Non-playing Reserve (NPR) – An NPR is a player who is in your 25, but not selected in your scoring 17. 

Nuffie (occasionally, 138k nuffie) – At the end of the season, coaches will trade out their cash cows to make cash for big upgrades. However, to avoid bringing in potentially shit AEs, they bring in basement price players who will never play. Maximum cash, minimum risk. In the injury crises of 2013, 2014 and 2015, this strategy left many teams with less than 17 players at the end of the season. 

Overall – Overall coaches are those that are aiming to accumulate as many points during the season. Initially, this is to win the major prize. Most overall coaches realize they cannot win the prize from very early on. But, this isn’t an excuse to give up. Your end of year rank is a badge of honour (or shame) that will give you cred in Renegades and will need to be beaten next season.

Points-per-minute (PPM) -The average scoring rate of a player, i.e. how many points they score per minute they are on the field. This is an important measure for NRL forwards who don’t all play 80 minutes. 

Reverse Trade – Before the first game of the round starts, you can trade and then reverse that trade. 

RFS - Renegades Fantasy Sports, the best place for NRL Fantasy information.

Rolling Lockout – Because Tuesday team lists tend to be a bit unreliable, NRL Fantasy gives you the opportunity to keep trading and adjusting your team through the round. As a player starts a game, they get locked in and you can’t change them.

Smokey or Point/Player of Difference (POD) – A player, who most other coaches haven’t selected, that may score well. This is a good strategy if you need to play catch-up. But remember, there is often a reason that most coaches haven’t selected that player. 

Team List Tuesday (TLT) – Every Tuesday, clubs will release their team lists, which will be posted up in Renegades. Take them with a grain of salt, they are just a guide. The NRL Fantasy website will also show which players are selected to play with green lights next to player names. These are based on Tuesday team lists, and may not reflect who actually takes the field. 

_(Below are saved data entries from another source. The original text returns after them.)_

(** [usage] of [main.go] *)
Definition usage : gostring := unlines [
  B"hoot — reference CLI for the session library";
  [];
  B"Quick shell:";
  B"  hoot                            # spawn local default shell, attach";
  B"  hoot @<host>                    # spawn shell on remote (ssh://<host>), attach";
  B"  hoot <host>                     # same as @<host> (subcommand fallthrough)";
  [];
  B"Usage:";
  B"  hoot run     [--remote <url>] [--state-dir <d>] [--key <k>] [--attach]";
  B"                    [--no-reconnect] [--prefix-key <key>]";
  B"                    [--cwd <path>] [--env NAME[=VALUE]] [--env-file <path>]";
  B"                    -- <cmd> [args...]";
  B"  hoot list    [--remote <url>] [--state-dir <d>]";
  B"  hoot log     [--state-dir <d>] [--strict] [--output <file>]";
  B"                    [--format vt|plain|asciinema] [<id-or-prefix>]";
  B"  hoot resolve [--remote <url>] [--state-dir <d>] <id-or-prefix>";
  B"  hoot clone   [--remote <url>] [--state-dir <d>] [--key <new-key>]";
  B"                    [--env NAME[=VALUE]] [--env-file <path>]";
  B"                    [--attach|--detach] [--strict] [<id-or-pattern>]";
  B"  hoot attach  [--remote <url>] [--state-dir <d>] [--no-reconnect]";
  B"                    [--prefix-key <key>] [--strict] [<id-or-pattern>]";
  B"  hoot kill    [--remote <url>] [--state-dir <d>] [-s SIG] [--strict] [<id-or-pattern>]";
  B"  hoot detach  [--remote <url>] [--state-dir <d>] [--strict]";
  B"                    [<session-prefix>[/<attachment-prefix>]]";
  B"  hoot write   [--remote <url>] [--state-dir <d>] [--paste] [--input-file FILE]";
  B"                    <id-or-prefix> [DATA...]";
  B"  hoot serve   [--state-dir <d>] --bind <host:port|unix:/path.sock> [--prefix /api]";
  B"  hoot install-remote [--version vX.Y.Z] [--upload | --from-file <tarball>]";
  B"                      [--install-dir <dir>] <host>";
  B"  hoot version";
  [];
  B"The session state directory is <state-dir>/<key>/. The session";
  B"serves rpc.sock and writes pty.hootty.log inside it. --state-dir";
  B"defaults to ~/.hoot. If --key is omitted, a random short id (3-8";
  B"chars from 0-9a-z minus l/o) is generated.";
  [];
  B"`hoot log` views a recording: the default format is `vt` on a";
  B"tty (replays the recording into a fresh libghostty terminal and";
  B"emits its visible state) and `plain` on a pipe (greppable text).";
  B"The `asciinema` format emits asciicast v2 JSONL — pipe to";
  B"`asciinema play -` to replay at recorded timing. Use";
  B"`hoot log --output FILE` to write a recording to a file instead";
  B"of stdout; this is required when viewing the current session from";
  B"inside itself, otherwise stdout would append the rendered log back";
  B"into the same PTY recording.";
  [];
  B"Anywhere a session key is accepted, you can pass either the full id";
  B"or any unique prefix (minimum 3 characters). Ambiguous prefixes";
  B"return an error listing the matches.";
  [];
  B"--remote accepts host, host:port, user@host, user@host:port (all";
  B"default to ssh://), or an explicit http(s)://host:port or ssh://host";
  B"URL. For ssh:// remotes, the local CLI shells out to OpenSSH and";
  B"requires hoot in the remote PATH; no persistent hoot serve is required.";
  [];
  B"In an attach (mosh-style): <prefix>. detaches; <prefix>^ sends a";
  B"literal prefix byte; <prefix>Ctrl-Z suspends hoot attach (resume";
  B"with fg); <prefix>? prints help. Default prefix is C-^ (Ctrl-^, 0x1e).";
  [];
  B"Every spawned hoot session publishes $HOOT_SESSION=<key> in the";
  B"shell's environment. Attach paths (`hoot`, `hoot @<host>`, `hoot attach`, `hoot run --attach`)";
  B"refuse to nest when $HOOT_SESSION is set, mirroring tmux. Read-only";
  B"verbs (`list`, `resolve`, `kill`, `detach`, `write`) still work.";
  B"`hoot log` also works, except it refuses to write the current";
  B"session's own log to stdout; use `hoot log --output FILE $HOOT_SESSION`";
  B"for that case.";
  B"Use `unset HOOT_SESSION` to override."].
Definition lt_Resize (cols rows : Z) : st LocalTerminal fatal unit := λ lt,
  let '(x, t) := TermResize cols rows (lt_term lt) in (or_fatal FaTerm x, mkLocal t (lt_raw lt)).

Definition PlainText (lt : LocalTerminal) : res fatal gostring := or_fatal FaTerm (Format FmtPlain (lt_term lt)).

Definition lt_Snapshot (lt : LocalTerminal) : res fatal gostring := or_fatal FaTerm (Snapshot (lt_term lt)).

Definition RawSnapshot (lt : LocalTerminal) : gostring := VisualizeVT (lt_raw lt).

(** ** Waiting for a text *)

Definition timed_out (want : gostring) (last : res fatal gostring) : res fatal unit :=
  l ← last; Err (FaTimeout want l).

(** [step k] is the [k]-th look, which says whether the text is there, or fails
    the test; [last k] is the text shown when the time is over.  [clock 0] is the
    time the deadline is counted from and [clock (S k)] the time before the
    [k]-th look, in milliseconds. *)
Fixpoint want_loop (fuel : nat) (deadline : Z) (clock : nat → Z) (step : nat → res fatal bool)
    (last : nat → res fatal gostring) (want : gostring) (k : nat) : option (res fatal unit) :=
  match fuel with
  | O => None
  | S fuel' =>
      if clock (S k) <? deadline then
        match step k with
        | Err e => Some (Err e)
        | Ok true => Some (Ok tt)
        | Ok false => want_loop fuel' deadline clock step last want (S k)
        end
      else Some (timed_out want (last k))
  end.

Definition sleep_ms : Z := 10.
Definition wait_ms : Z := 2000.
Definition wait_fuel : nat := S (Z.to_nat (wait_ms / sleep_ms)).

Definition wait_for (clock : nat → Z) (step : nat → res fatal bool) (last : nat → res fatal gostring)
    (want : gostring) : option (res fatal unit) :=
  want_loop wait_fuel (clock 0%nat + wait_ms) clock step last want 0.

(** [seen k]: the terminal at the [k]-th look; the client goes on writing to it
    between two looks. *)
Definition WaitText (clock : nat → Z) (seen : nat → LocalTerminal) (want : gostring) : option (res fatal unit) :=
  wait_for clock (λ k, got ← PlainText (seen k); Ok (Contains got want)) (λ k, PlainText (seen k)) want.

Definition WaitRawText (clock : nat → Z) (seen : nat → LocalTerminal) (want : gostring) : option (res fatal unit) :=
  wait_for clock (λ k, Ok (Contains (lt_raw (seen k)) want)) (λ k, Ok (lt_raw (seen k))) want.

(** ** [Remote] *)

Inductive LibghosttyOption := WithLibghosttyScrollback (lines : Z) | WithRecorder (r : Recorder).

(** [libghosttyOptions]: the scrollback and the recorder, from the default. *)
Definition apply_options (opts : list LibghosttyOption) : Z * option Recorder :=
  foldl (λ o x, match x with WithLibghosttyScrollback n => (n, o.2) | WithRecorder r => (o.1, Some r) end)
    (10000, None) opts.

Inductive remote_event := EvOpen | EvServe | EvServerClose | EvPTYClose | EvSlaveClose | EvMasterClose.

(** The fields of a [Remote] that can be nil; the server is reached by its URL. *)
Record Remote := mkRemote { rm_PTY : option (LibghosttyPTY T); rm_slave : bool; rm_master : bool; rm_server : option gostring }.

(** [opened] is the master that [pty.Open] gives, [url] the URL of the server. *)
Definition NewRemoteWithOptions (opened : option writer) (url : gostring) (cols rows : Z)
    (opts : list LibghosttyOption) : res fatal Remote * list remote_event :=
  match opened with
  | None => (Err FaPtyOpen, [])
  | Some master =>
      let '(scrollback, rec) := apply_options (WithLibghosttyScrollback 200 :: opts) in
      match NewLibghosttyPTY (Some master) cols rows scrollback rec with
      | Err e => (Err (FaPTY e), [EvOpen; EvSlaveClose; EvMasterClose])
      | Ok p => (Ok (mkRemote (Some p) true true (Some url)), [EvOpen; EvServe])
      end
  end.

Definition NewRemote (opened : option writer) (url : gostring) (cols rows : Z) : res fatal Remote * list remote_event :=
  NewRemoteWithOptions opened url cols rows [].

(** [Remote.Close]; what [PTY.Close] does is [Pty.Close]. *)
Definition Remote_Close (r : Remote) : list remote_event :=
  (match rm_server r with Some _ => [EvServerClose] | None => [] end) ++
  (match rm_PTY r with Some _ => [EvPTYClose] | None => [] end) ++
  (if rm_slave r then [EvSlaveClose] else []) ++ (if rm_master r then [EvMasterClose] else []).

Definition AttachURL (url : gostring) : gostring := url ++ B"/attach".

Definition dial_addr (url : gostring) : gostring := TrimPrefix url B"http://".

Definition DialAttach (url : gostring) (dial : gostring → bool) : res fatal unit :=
  if dial (dial_addr url) then Ok tt else Err FaDial.

(** An error of [FormatText] is looked at again; the last one shows as no text. *)
Definition WriteAndWait (written : bool) (clock : nat → Z) (seen : nat → LibghosttyPTY T) (want : gostring) :
    option (res fatal unit) :=
  if written then
    wait_for clock
      (λ k, Ok (match FormatText (seen k) with Ok out => Contains out want | Err _ => false end))
      (λ k, Ok (match FormatText (seen k) with Ok out => out | Err _ => [] end)) want
  else Some (Err FaSlaveWrite).
End local.
Arguments LocalTerminal T : clear implicits.
Arguments Remote T : clear implicits.

(** ** Golden files *)

(** [file] is the path of the source, from [runtime.Caller]. *)
Definition GoldenPath (file name : gostring) : gostring :=
  path_Join [path_Dir file; B"testdata"; name ++ B".golden"].

(** The files by path; [mkdir] and [write] are the answers of the system. *)
Definition CompareGolden (update mkdir write : bool) (file name got : gostring) : st (gmap gostring gostring) fatal unit := λ fs,
  let path := GoldenPath file name in
  if update then
    if mkdir then if write then (Ok tt, <[path := got]> fs) else (Err FaWriteGolden, fs)
    else (Err FaMkdir, fs)
  else match fs !! path with
       | None => (Err FaReadGolden, fs)
       | Some want => if bool_decide (want = got) then (Ok tt, fs) else (Err (FaMismatch want got), fs)
       end.

(** ** [WriteUpgrade] *)

(** The method and the headers of the request. *)
Definition upgrade_request : gostring * list (gostring * gostring) :=
  (B"GET", [(B"Upgrade", B"hoot-attach/1"); (B"Connection", B"Upgrade")]).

Trade Rage – Many coaches will follow a bad round by making rash, ill-considered trades in an attempt to improve their team. This will normally leave rookie coaches with no trades well before the finals. Patience is the most important skill in NRL Fantasy.

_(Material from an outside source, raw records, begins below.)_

Lemma Create_surfaced fuel d (s : W) out d' w' :
  resourceAwsIamGroupMembershipCreate conn fuel d (start s) = (out, d', w') →
  surfaced (snd w') out.
Proof.
  unfold resourceAwsIamGroupMembershipCreate.
  destruct (addUsersToGroup conn _ _ (start s)) as [r w1] eqn:Hadd.
  apply addUsersToGroup_log in Hadd
    as [[-> Hl]|(pre & u & post & e & _ & -> & Hl)]; simpl in Hl.
  - intros Hread. apply Read_post in Hread as (evs & -> & Hp). rewrite Hl.
    apply surfaced_app; [apply clean_additions|].
    by apply read_post_surfaced in Hp.
  - intros [= <- <- <-]. rewrite Hl.
    apply surfaced_fail; [apply clean_additions|done].
Qed.

Lemma Read_surfaced fuel d (s : W) out d' w' :
  resourceAwsIamGroupMembershipRead conn fuel d (start s) = (out, d', w') →
  surfaced (snd w') out.
Proof.
  intros Hread. apply Read_post in Hread as (evs & -> & Hp).
  by apply read_post_surfaced in Hp.
Qed.

(** The log of a remove loop that returned [nil] is clean. *)
Lemma removals_clean users group (w : World) w' :
  removeUsersFromGroup conn users group w = (None, w') →
  ∃ evs, snd w' = snd w ++ evs ∧ Forall (λ ev, clean ev = true) evs ∧
         Forall (λ ev, is_Remove ev = true) evs.
Proof.
  intros Hrm. apply removeUsersFromGroup_log in Hrm
    as [[_ Hl]|(pre & u & post & e & _ & Hr & Hl)].
  - eexists. split; [done|]. split; [apply clean_removals|].
    apply Forall_map, Forall_true. done.
  - eexists. split; [exact Hl|]. split.
    + apply Forall_app. split; [apply clean_removals|].
      constructor; [|done]. unfold clean, tolerated; simpl.
      by destruct (isNoSuchEntity e).
    + apply Forall_app. split; [|by repeat constructor].
      apply Forall_map, Forall_true. done.
Qed.

Lemma removals_failed users group (w : World) e w' :
  removeUsersFromGroup conn users group w = (Some e, w') →
  ∃ pre u, snd w' = snd w ++ map (removal group None) pre
                            ++ [removal group (Some e) u] ∧
           isNoSuchEntity e = false.
Proof.
  intros Hrm. apply removeUsersFromGroup_log in Hrm
    as [[? _]|(pre & u & post & e' & _ & Hr & Hl)]; [done|].
  destruct (isNoSuchEntity e') eqn:Hno; [done|]. injection Hr as ->.
  by exists pre, u.
Qed.

Lemma Delete_surfaced d (s : W) out d' w' :
  resourceAwsIamGroupMembershipDelete conn d (start s) = (out, d', w') →
  surfaced (snd w') out.
Proof.
  unfold resourceAwsIamGroupMembershipDelete.
  destruct (removeUsersFromGroup conn _ _ (start s)) as [[e|] w1] eqn:Hrm;
    intros [= <- <- <-].
  - apply removals_failed in Hrm as (pre & u & -> & _); simpl.
    apply surfaced_fail; [apply clean_removals|done].
  - apply removals_clean in Hrm as (evs & -> & Hc & _); simpl.
    by apply surfaced_clean.
Qed.

Lemma Update_surfaced fuel d (s : W) out d' w' :
  resourceAwsIamGroupMembershipUpdate conn fuel d (start s) = (out, d', w') →
  surfaced (snd w') out.
Proof.
  unfold resourceAwsIamGroupMembershipUpdate.
  destruct (HasChange_users d); [|apply Read_surfaced].
  unfold GetChange_users.
  destruct (removeUsersFromGroup conn _ _ (start s)) as [[e|] w1] eqn:Hrm.
  - intros [= <- <- <-].
    apply removals_failed in Hrm as (pre & u & -> & _); simpl.
    apply surfaced_fail; [apply clean_removals|done].
  - apply removals_clean in Hrm as (evs & Hl1 & Hc & _); simpl in Hl1.
    destruct (addUsersToGroup conn _ _ w1) as [r w2] eqn:Hadd.
    apply addUsersToGroup_log in Hadd
      as [[-> Hl]|(pre & u & post & e & _ & -> & Hl)].
    + intros Hread. apply Read_post in Hread as (evs' & -> & Hp).
      rewrite Hl, Hl1. apply surfaced_app.
      { apply Forall_app. split; [done|apply clean_additions]. }
      by apply read_post_surfaced in Hp.
    + intros [= <- <- <-]. rewrite Hl, Hl1, app_assoc.
      apply surfaced_fail; [|done].
      apply Forall_app. split; [done|apply clean_additions].
Qed.

(** C8.  Whichever of Create, Read, Update and Delete runs: a call that
    fails with an error other than the two swallowed [NoSuchEntity]
    cases is the last call that the handler makes (no retry, nothing
    after it) and the handler returns exactly that error value; and
    whenever the handler returns an error, it is the error value of the
    last call it made. *)
Theorem errors_propagate_unchanged op fuel d (s : W) out d' w' :
  run conn op fuel d (start s) = (out, d', w') →
  (∀ pre ev post e,
      snd w' = pre ++ ev :: post → ev_err ev = Some e → tolerated ev = false →
      post = [] ∧ out = Returned (Some e)) ∧
  (∀ e, out = Returned (Some e) →
      ∃ pre ev, snd w' = pre ++ [ev] ∧ ev_err ev = Some e).
Proof.
  destruct op; simpl; intros Hrun.
  - exact (Create_surfaced _ _ _ _ _ _ Hrun).
  - exact (Read_surfaced _ _ _ _ _ _ Hrun).
  - exact (Update_surfaced _ _ _ _ _ _ Hrun).
  - exact (Delete_surfaced _ _ _ _ _ Hrun).
Qed.

(** C4.  When a listing call of Read fails: with code [NoSuchEntity],
    Read returns no error and the record's identity is cleared (nothing
    else in the record changes); with any other error, Read returns that
    error and the record, identity included, is unchanged. *)
Theorem read_listing_failure fuel d (s : W) out d' w' ev e :
  resourceAwsIamGroupMembershipRead conn fuel d (start s) = (out, d', w') →
  ev ∈ snd w' → ev_err ev = Some e →
  if isNoSuchEntity e
  then out = Returned None ∧ Id d' = "" ∧ d' = SetId "" d
  else out = Returned (Some e) ∧ Id d' = Id d ∧ d' = d.
Proof.
  intros Hread Hin He.
  apply Read_post in Hread as (evs & Hl & _ & Hfail & _). simpl in Hl.
  rewrite Hl in Hin. apply list_elem_of_split in Hin as (pre & post & Heq).
  destruct (Hfail pre ev post e Heq He) as [_ Hcase].
  destruct (isNoSuchEntity e); destruct Hcase as [-> ->]; done.
Qed.

(** C9.  When the prior and the current value of [users] are the same
    set, Update is Read: every call it makes is a [GetGroup] call (no
    add, no remove), and [name], [group] and the prior [users] are as
    before. *)
Theorem update_without_change fuel d (s : W) out d' w' :
  default ∅ (rd_users_state d) = Get_users d →
  resourceAwsIamGroupMembershipUpdate conn fuel d (start s) = (out, d', w') →
  resourceAwsIamGroupMembershipRead conn fuel d (start s) = (out, d', w') ∧
  Forall (λ ev, is_GetGroup ev = true ∧ is_Add ev = false ∧ is_Remove ev = false)
         (snd w') ∧
  rd_name d' = rd_name d ∧ rd_group d' = rd_group d ∧
  rd_users_state d' = rd_users_state d.
Proof.
  intros Hsame. unfold resourceAwsIamGroupMembershipUpdate.
  assert (Hno : HasChange_users d = false).
  { unfold HasChange_users, GetChange_users, Get_users in *.
    rewrite Hsame. by rewrite bool_decide_eq_true_2. }
  rewrite Hno. intros Hread. split; [done|].
  apply Read_post in Hread as (evs & -> & Hall & _ & _ & Hfields). simpl.
  split; [|done].
  eapply Forall_impl; [exact Hall|]. intros ev. unfold is_GetGroup, is_Add, is_Remove.
  by destruct (ev_call ev).
Qed.

End Claims.

Section Reconcile.

Context {W : Type}.
Variable conn : IAM W.




Lemma Update_unfold fuel d (w : World) :
  resourceAwsIamGroupMembershipUpdate conn fuel d w =
  if HasChange_users d then
    match removeUsersFromGroup conn
            (Set_List (Set_Difference (default ∅ (rd_users_state d)) (Get_users d)))
            (Get_group d) w with
    | (Some err, w1) => (Returned (Some err), d, w1)
    | (None, w1) =>
        match addUsersToGroup conn
                (Set_List (Set_Difference (Get_users d) (default ∅ (rd_users_state d))))
                (Get_group d) w1 with
        | (Some err, w2) => (Returned (Some err), d, w2)
        | (None, w2) => resourceAwsIamGroupMembershipRead conn fuel d w2
        end
    end
  else resourceAwsIamGroupMembershipRead conn fuel d w.
Proof. reflexivity. Qed.


(** Delete: the record is not written; the removal calls go through the
    members in turn and stop at the first call that fails, whose error
    is returned unless its code is [NoSuchEntity]. *)
Lemma Delete_calls d (s : W) out d' w' :
  resourceAwsIamGroupMembershipDelete conn d (start s) = (out, d', w') →
  let users := Set_List (Get_users d) in
  let group := Get_group d in
  d' = d ∧
  ((out = Returned None ∧ snd w' = map (removal group None) users)
   ∨ (∃ pre u post e,
         users = pre ++ u :: post ∧
         snd w' = map (removal group None) pre ++ [removal group (Some e) u] ∧
         out = Returned (if isNoSuchEntity e then None else Some e))).
Proof.
  unfold resourceAwsIamGroupMembershipDelete, expandStringList.
  destruct (removeUsersFromGroup conn _ _ (start s)) as [r w1] eqn:Hrm.
  intros [= <- <- <-]. split; [done|].
  destruct (removeUsersFromGroup_log _ _ _ _ _ _ Hrm)
    as [[-> Hl]|(pre & u & post & e & Hsplit & -> & Hl)]; simpl in Hl.
  - by left.
  - right. by exists pre, u, post, e.
Qed.

(** The remove loop returns [nil] at the first [NoSuchEntity] and
    leaves the users after it where they are. *)
Lemma removeUsersFromGroup_stops u users group (w : World) e w1 :
  conn_RemoveUserFromGroup conn (mkUserGroupInput u group) w = (Some e, w1) →
  isNoSuchEntity e = true →
  removeUsersFromGroup conn (u :: users) group w = (None, w1).
Proof. intros Hc Hno. simpl. by rewrite Hc, Hno. Qed.

End Reconcile.

(** C1.  Delete of a record with members alice and bob, when the
    removal of alice answers [NoSuchEntity]: Delete returns [nil] after
    that single call; no removal call is made for bob. *)
Theorem delete_stops_at_first_not_found :
  resourceAwsIamGroupMembershipDelete scriptIAM team
    (start (mkScript [] [] [Some gone; None]))
  = (Returned None, team,
     (mkScript [] [] [None], [removal "devs" (Some gone) "alice"])).
Proof. vm_compute. reflexivity. Qed.

(** ** Pagination *)

Lemma appendUserNames_present ul us :
  Forall (λ u, is_Some (UserName u)) us →
  appendUserNames ul us = Some (ul ++ omap UserName us).
Proof.
  intros Hall. revert ul.
  induction Hall as [|u us [name Hname] _ IH]; intros ul; simpl.
  - by rewrite app_nil_r.
  - rewrite Hname. simpl. rewrite IH, <- app_assoc. done.
Qed.

Lemma appendUserNames_missing ul us :
  ¬ Forall (λ u, is_Some (UserName u)) us → appendUserNames ul us = None.
Proof.
  revert ul. induction us as [|u us IH]; intros ul Hnot; simpl.
  - destruct Hnot. constructor.
  - destruct (UserName u) as [name|] eqn:Hname; [|done].
    apply IH. intros Hall. apply Hnot. constructor; [by rewrite Hname|done].
Qed.

Lemma read_loop_script pre : ∀ last rest adds removes d group fuel marker ul log,
  Forall (λ p, IsTruncated p = Some true) pre →
  IsTruncated last = Some false →
  Forall names_present (pre ++ [last]) →
  length pre < fuel →
  resourceAwsIamGroupMembershipRead_loop scriptIAM fuel d group marker ul
    (mkScript (map inl (pre ++ [last]) ++ rest) adds removes, log)
  = (Returned None,
     snd (Set_users (ul ++ names_of (pre ++ [last])) d),
     (mkScript rest adds removes,
      log ++ map (listing group None) (marker :: map Marker pre))).
Proof.
  induction pre as [|p pre IH];
    intros last rest adds removes d group fuel marker ul log Htrue Hfalse Hnames Hfuel;
    (destruct fuel as [|fuel]; [simpl in Hfuel; lia|]).
  - simpl in Hnames. rewrite Forall_singleton in Hnames.
    simpl. unfold conn_GetGroup. simpl.
    rewrite (appendUserNames_present _ _ Hnames), Hfalse. simpl.
    unfold names_of. simpl. by rewrite app_nil_r.
  - rewrite Forall_cons in Htrue. destruct Htrue as [Hp Htrue].
    change ((p :: pre) ++ [last]) with (p :: (pre ++ [last])) in *.
    rewrite Forall_cons in Hnames. destruct Hnames as [Hnp Hnames].
    simpl. unfold conn_GetGroup. simpl.
    rewrite (appendUserNames_present _ _ Hnp), Hp.
    rewrite (IH last rest adds removes d group fuel (Marker p)
               (ul ++ omap UserName (Users p))
               (log ++ [listing group None marker]) Htrue Hfalse Hnames);
      [|simpl in Hfuel; lia].
    unfold names_of. simpl. rewrite <- !app_assoc. done.
Qed.

(** C3.  The client answers the listing calls with the pages
    [pre ++ [last]], where every page of [pre] says "truncated", [last]
    says "not truncated", and every entry has a username.  Then Read
    (given at least as many iterations as there are pages) returns no
    error; the record's [users] is the set of the usernames of all these
    pages; Read has made one listing call per page, the first without a
    marker and each later one with the marker of the page before it; and
    whatever the client would answer after [last] is never asked for. *)
Theorem read_aggregates_pages pre last rest adds removes d fuel :
  Forall (λ p, IsTruncated p = Some true) pre →
  IsTruncated last = Some false →
  Forall names_present (pre ++ [last]) →
  length pre < fuel →
  ∃ d',
    resourceAwsIamGroupMembershipRead scriptIAM fuel d
      (start (mkScript (map inl (pre ++ [last]) ++ rest) adds removes))
    = (Returned None, d',
       (mkScript rest adds removes,
        map (listing (Get_group d) None) (None :: map Marker pre))) ∧
    rd_users d' = Some (list_to_set (names_of (pre ++ [last]))) ∧
    rd_id d' = rd_id d ∧ rd_name d' = rd_name d ∧ rd_group d' = rd_group d ∧
    rd_users_state d' = rd_users_state d.
Proof.
  intros Htrue Hfalse Hnames Hfuel.
  eexists. split.
  - unfold resourceAwsIamGroupMembershipRead, start.
    by rewrite (read_loop_script pre last rest adds removes d (Get_group d)
                  fuel None [] [] Htrue Hfalse Hnames Hfuel).
  - done.
Qed.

Vice-Captain (VC) – If your captain fails to take the field for his club, your VC scores double.


Fantasy players also love abbreviating player names. This is part laziness and part convenience because it is tiring writing out Roger Tuivasa-Sheck on a smartphone when you could just write RTS. If a player has a nickname we’ll probably use it, we are after all the coach of a team and have some familiarity with these guys so of course we use nicknames


Some common player abbreviations 

DCE – Daly Cherry Evans

CS9 – Cameron Smith

RF9 – Robbie Farah

PG13 – Paul Gallen

JWH – Jared Waerea-Hargreaves

RTS – Roger Tuivasa-Sheck

SKD – Shaun Kenny Dowall

SBW (SBW OMG, $BW, Money Bill) – Sonny Bill Williams

DWZ – Dallin Watene Zelezniak

JDB – Jack de Belin

JT – Jonathan Thurston

SST or Tauks - Sio Siua Taukeiaho

JFH – James Fisher Harris

RCG – Reagan Campbell-Gillard

MCK or The Myth – Michael Chee Kam – The Myth refers to when MCK was a highly touted preseason rookie back in 2013 but turned into a ghost cow and never played.